[Stored items]

================================

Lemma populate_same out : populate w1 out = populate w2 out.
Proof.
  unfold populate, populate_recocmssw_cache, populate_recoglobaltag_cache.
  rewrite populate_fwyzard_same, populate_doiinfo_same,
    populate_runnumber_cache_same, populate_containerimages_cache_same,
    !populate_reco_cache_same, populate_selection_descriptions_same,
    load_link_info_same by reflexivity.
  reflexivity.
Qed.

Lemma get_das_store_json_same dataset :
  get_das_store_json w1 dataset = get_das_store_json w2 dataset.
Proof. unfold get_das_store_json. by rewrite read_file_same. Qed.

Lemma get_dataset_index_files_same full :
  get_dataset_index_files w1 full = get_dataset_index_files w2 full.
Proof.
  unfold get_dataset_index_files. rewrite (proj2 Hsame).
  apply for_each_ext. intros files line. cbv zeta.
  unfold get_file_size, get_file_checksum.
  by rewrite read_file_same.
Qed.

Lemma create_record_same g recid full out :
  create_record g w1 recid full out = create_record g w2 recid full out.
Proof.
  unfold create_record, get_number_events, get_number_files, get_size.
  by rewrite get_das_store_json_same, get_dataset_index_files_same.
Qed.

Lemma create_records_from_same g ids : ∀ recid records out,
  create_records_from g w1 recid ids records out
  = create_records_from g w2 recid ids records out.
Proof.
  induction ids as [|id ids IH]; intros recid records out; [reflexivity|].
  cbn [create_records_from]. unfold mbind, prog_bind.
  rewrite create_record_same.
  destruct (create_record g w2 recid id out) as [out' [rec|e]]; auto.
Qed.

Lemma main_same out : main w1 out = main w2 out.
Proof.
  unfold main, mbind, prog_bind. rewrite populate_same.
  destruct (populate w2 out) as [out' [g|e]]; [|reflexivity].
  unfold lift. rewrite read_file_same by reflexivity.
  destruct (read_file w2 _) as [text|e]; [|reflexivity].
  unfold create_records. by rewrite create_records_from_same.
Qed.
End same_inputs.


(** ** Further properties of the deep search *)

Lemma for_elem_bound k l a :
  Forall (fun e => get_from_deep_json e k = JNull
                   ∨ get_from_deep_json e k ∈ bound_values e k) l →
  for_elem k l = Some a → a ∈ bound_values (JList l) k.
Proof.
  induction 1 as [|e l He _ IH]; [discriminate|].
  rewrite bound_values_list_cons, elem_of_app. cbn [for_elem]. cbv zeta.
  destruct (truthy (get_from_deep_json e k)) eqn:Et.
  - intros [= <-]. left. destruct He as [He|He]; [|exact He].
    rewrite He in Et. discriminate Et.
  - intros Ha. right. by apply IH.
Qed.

================================

> ASSIGNED TASK
Print exactly the lines above, between the one holding "destruct (create_record g" and the one holding "destruct (read_file w2", inclusive, and nothing besides.

> OUTPUT FOR THIS TASK
  destruct (create_record g w2 recid id out) as [out' [rec|e]]; auto.
Qed.

Lemma main_same out : main w1 out = main w2 out.
Proof.
  unfold main, mbind, prog_bind. rewrite populate_same.
  destruct (populate w2 out) as [out' [g|e]]; [|reflexivity].
  unfold lift. rewrite read_file_same by reflexivity.
  destruct (read_file w2 _) as [text|e]; [|reflexivity].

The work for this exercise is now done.